The **multipole moments** of a charge distribution \(\rho\left(\mathbf{r}\right)\) arise naturally if we try to solve **Poisson's equation** for the electrostatic potential, \(\Delta\phi\left(\mathbf{r}\right)= -\rho\left(\mathbf{r}\right)/\varepsilon_{0}\):

**The Green's function** of the Laplace operator obeying \(\Delta_{\mathbf{r}}G\left(\mathbf{r},\mathbf{r}^{\prime}\right) = \delta\left(\mathbf{r}-\mathbf{r}^{\prime}\right)\), is given by \(G\left(\mathbf{r},\mathbf{r}^{\prime}\right) = -1/4\pi\left|\mathbf{r}-\mathbf{r}^{\prime}\right|\), which provides us the well-known \[\phi\left(\mathbf{r}\right)=\frac{1}{4\pi\varepsilon_{0}}\int\frac{\rho\left(\mathbf{r}^{\prime}\right)}{\left|\mathbf{r}-\mathbf{r}^{\prime}\right|}dV\ .\]The Green's function can now be **expanded** in a Taylor series around \(\mathbf{r}^{\prime}=0\) yielding (see also in the solution of "The Electric Field of a Dipole")\[\begin{eqnarray*}\phi\left(\mathbf{r}\right) & = & \frac{1}{4\pi\varepsilon_{0}}\left\{\int\frac{\rho\left(\mathbf{r}^{\prime}\right)}{\left|\mathbf{r}\right|}dV^{\prime}+\int\frac{\mathbf{r}\cdot\mathbf{r}^{\prime}\rho\left(\mathbf{r}^{\prime}\right)}{\left|\mathbf{r}\right|^{3}}dV^{\prime}+\dots\right\}\\&=& \frac{1}{4\pi\varepsilon_{0}}\left\{\frac{Q}{r}+\frac{\mathbf{p}\cdot\mathbf{r}}{r^{3}}+\dots\right\}\end{eqnarray*}\]with \(Q=\int\rho\left(\mathbf{r}^{\prime}\right)dV^{\prime}\) as the total **charge**, the **dipole moment** \(\mathbf{p}=\int\mathbf{r}^{\prime}\rho\left(\mathbf{r}^{\prime}\right)dV^{\prime}\) and \(r=\left|\mathbf{r}\right|\).
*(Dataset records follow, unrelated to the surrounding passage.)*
(** C1: the connection loop refines its specification, for every backend that keeps its
    replies within the response buffer ([BackendSound]: the stub, the mock and the
    VideoToolbox backend).  It terminates on every input, and the client receives exactly
    the encoding of [serve_spec]'s replies to the requests framed in its input (a prefix
    of it when the client stops accepting): one dispatch per request, each with the state
    and the response buffer the one before left.  A client that reads everything leaves
    the backend in the specification's final state, [None] when a request panicked the
    thread. *)
Theorem handle_connection_refines env st :
  0 <= capacity < 2 ^ 32 ->
  exists e : conn_end B, handle_connection capacity env true st = Some e /\
    tx (end_stream e) = tx st ++
      accepted (tx_room st)
        (encode_frames (serve_spec (start env) (fresh_buffer capacity) (requests capacity (rx st))).1) /\
    (tx_room st = None ->
     end_state e = (serve_spec (start env) (fresh_buffer capacity) (requests capacity (rx st))).2).
Proof. apply handle_connection_spec. Qed.

(** One reply per request, in order: when a client sends well-formed
    requests and none panics the backend, parsing what it receives yields
    as many frames as it sent, the i-th carrying the i-th request's opcode
    and request id, version 1, and a [payload_len] that is the length of the
    payload that follows. *)
Theorem one_reply_per_request env rqs :
  0 <= capacity < 2 ^ 32 ->
  Forall (fun f => frame_ok capacity f = true) rqs ->
  (serve_spec (start env) (fresh_buffer capacity) rqs).2 <> None ->
  exists e : conn_end B,
    handle_connection capacity env true (Stream (encode_frames rqs) [] None) = Some e /\
    Forall2 (answers capacity) rqs (requests capacity (tx (end_stream e))).
Proof.
  intros Hcap Hrqs Hfin.
  destruct (handle_connection_spec env (Stream (encode_frames rqs) [] None) Hcap)
    as (e & He & Htx & _). exists e. split; [done|].
  assert (requests capacity (encode_frames rqs) = rqs) as Hreq.
  { rewrite <- (app_nil_r (encode_frames rqs)).
    rewrite requests_encode by done. by rewrite requests_nil, app_nil_r. }
  cbn [rx tx tx_room accepted] in Htx. rewrite Hreq in Htx.
  assert (Forall (fun rq => pod_ok rq.1 = true) rqs) as Hpods
    by (revert Hrqs; apply Forall_impl; intros f Hf; by apply frame_ok_spec in Hf as [? _]).
  destruct (serve_spec_answers capacity Hcap (start env) (fresh_buffer capacity) rqs) as [Ha Hl];
    [apply start_sound|apply fresh_length|done|].
  specialize (Hl Hfin). rewrite Hl, take_ge in Ha by done.
  rewrite Htx, app_nil_l. rewrite <- (app_nil_r (encode_frames _)), requests_encode.
  - by rewrite requests_nil, app_nil_r.
  - done.
  - apply Forall_lookup. intros i rs Hi.
    destruct (Forall2_lookup_r _ _ _ _ _ Ha Hi) as (rq & _ & Hans). apply Hans.
Qed.

(** C37: an oversized request closes the connection. After requests that are
    served, a header whose [payload_len] exceeds the transport capacity is
    read, but neither dispatched nor answered: the loop ends, the client has
    the replies to the requests before it, the backend is in the state they
    left, and all that follows the header, its payload included, is still
    unread. For every backend that keeps its replies within the response
    buffer ([BackendSound]: the stub, the mock and the VideoToolbox backend).
    *)
Theorem oversized_request_closes env rqs h rest b :
  0 <= capacity < 2 ^ 32 ->
  Forall (fun f => frame_ok capacity f = true) rqs ->
  (serve_spec (start env) (fresh_buffer capacity) rqs).2 = Some b ->
  pod_ok h = true -> capacity < mh_payload_len h ->
  handle_connection capacity env true
    (Stream (encode_frames rqs ++ bytes_of h ++ rest) [] None) =
  Some (Closed b (Stream rest
    (encode_frames (serve_spec (start env) (fresh_buffer capacity) rqs).1) None)).
Proof.
  intros Hcap Hrqs Hfin Hh Hbig. unfold handle_connection. cbn [negb rx].
  assert (length rqs <= length (encode_frames rqs))%nat as Hle.
  { clear -Hrqs Hcap. induction Hrqs as [|f fs Hf _ IH]; [simpl; lia|].
    pose proof (encode_frame_length capacity Hcap f Hf). rewrite encode_frames_cons, length_app. simpl. lia. }
  pose proof (length_bytes_of h Hh) as Hhl.
  set (fuel := S (length (encode_frames rqs ++ bytes_of h ++ rest))).
  assert (exists k, fuel - length rqs = S k)%nat as [k Hk].
  { exists (fuel - length rqs - 1)%nat. unfold fuel. rewrite length_app. lia. }
  pose proof (connection_loop_prefix capacity Hcap rqs fuel (start env) (fresh_buffer capacity)
    (bytes_of h ++ rest) [] (start_sound env) fresh_length Hrqs ltac:(unfold fuel; rewrite length_app; lia)) as Hp.
  rewrite Hfin in Hp. destruct Hp as (buf' & _ & E). unfold fresh_buffer, start in *. rewrite E, Hk. cbn [connection_loop].
  unfold serve_one, read_request, read_exact. cbn [rx tx tx_room].
  destruct (Nat.ltb_spec (length (bytes_of h ++ rest)) (size_of MessageHeader));
    [rewrite length_app in *; lia|].
  rewrite take_app_length', drop_app_length' by done. rewrite pod_read_bytes_of by done.
  by rewrite (proj2 (Z.gtb_lt _ _)) by lia.
Qed.

(** A failed dispatch is never reported as success: whatever the
    backend left in the response header, an [Err] is answered with a non-zero
    status and no payload. *)
Theorem error_reply_has_status b buf rq s :
  dispatch _ rq.1 rq.2 (IO b (zeroed MessageHeader) buf) = Val (None, s) ->
  exists rs, respond b buf rq = Some (io_self s, io_buf s, rs) /\
    mh_status rs.1 <> STATUS_OK /\ mh_payload_len rs.1 = 0 /\ rs.2 = [].
Proof.
  intros Hd. unfold respond. rewrite Hd. eexists. split; [done|]. cbn.
  split_and!; [|done|done]. destruct (mh_status (io_header s) =? 0) eqn:E; [done|].
  by apply Z.eqb_neq in E.
Qed.
End properties.

(** A HELLO, an unknown opcode, then a half header. *)
Definition demo_header (op id n : Z) : MessageHeader :=
  {| mh_version := 1; mh_opcode := op; mh_flags := 0; mh_request_id := id;
     mh_payload_len := n; mh_status := 0 |}.
Definition demo_requests : list frame :=
  [(demo_header OP_HELLO 7 0, []); (demo_header 0x00ff 8 3, [Byte.x01; Byte.x02; Byte.x03])].

Definition no_env : environ := fun _ => None.

Lemma handle_connection_refines_witness :
  exists e, @handle_connection VtStubBackend _ debug_build 4096 no_env true
      (Stream (encode_frames demo_requests ++ [Byte.x01]) [] (Some 100%nat)) = Some e /\
    length (tx (end_stream e)) = 96%nat.
Proof.
  destruct (handle_connection_refines (B:=VtStubBackend) (H0:=debug_build) 4096 no_env
              (Stream (encode_frames demo_requests ++ [Byte.x01]) [] (Some 100%nat)))
    as (e & He & Htx & _); [lia|].
  exists e. split; [exact He|]. rewrite Htx. vm_compute. reflexivity.
Defined.

Lemma one_reply_per_request_witness :
  exists e, @handle_connection VtStubBackend _ debug_build 4096 no_env true
      (Stream (encode_frames demo_requests) [] None) = Some e /\
    Forall2 (answers 4096) demo_requests (requests 4096 (tx (end_stream e))).
Proof.
  apply (one_reply_per_request (B:=VtStubBackend) (H0:=debug_build) 4096 no_env demo_requests).
  - lia.
  - repeat constructor; vm_compute; reflexivity.
  - vm_compute. discriminate.
Defined.

Lemma oversized_request_closes_witness :
  exists tx, @handle_connection VtStubBackend _ debug_build 4096 no_env true
      (Stream (encode_frames demo_requests ++
               bytes_of (demo_header OP_WRITE_BUFFER 9 5000) ++ encode_frames demo_requests)
         [] None) = Some (Closed tt (Stream (encode_frames demo_requests) tx None)) /\
    length tx = 96%nat.
Proof.
  eexists. split.
  - apply (oversized_request_closes (B:=VtStubBackend) (H0:=debug_build) 4096 no_env demo_requests
             (demo_header OP_WRITE_BUFFER 9 5000) (encode_frames demo_requests) tt).
    + lia.
    + repeat constructor; vm_compute; reflexivity.
    + vm_compute. reflexivity.
    + reflexivity.
    + vm_compute. reflexivity.
  - vm_compute. reflexivity.
Defined.

Lemma error_reply_has_status_witness :
  exists rs, @respond VtStubBackend _ debug_build tt (replicate 64 Byte.x00) (demo_header 0x00ff 8 0, [])
      = Some (tt, replicate 64 Byte.x00, rs) /\
    mh_status rs.1 <> STATUS_OK /\ mh_payload_len rs.1 = 0 /\ rs.2 = [].
Proof.
  apply (error_reply_has_status (B:=VtStubBackend) (H0:=debug_build) tt (replicate 64 Byte.x00)
           (demo_header 0x00ff 8 0, []) (IO tt (demo_header 0x00ff 8 0) (replicate 64 Byte.x00))).
  vm_compute. reflexivity.
Defined.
You can see that the moments we already know are just the beginning of a **fundamental representation** of the electrostatic potential. In the following problems we shall make ourselfs familier with the multipole moments. Enjoy!

The **quadrupole moments** of a homogeneously charged ellipsoid are calculated. The result will help us to understand how and why the quadrupole moments of an **ellipsoidal charge distribution** changes if it gets into an **excited state**.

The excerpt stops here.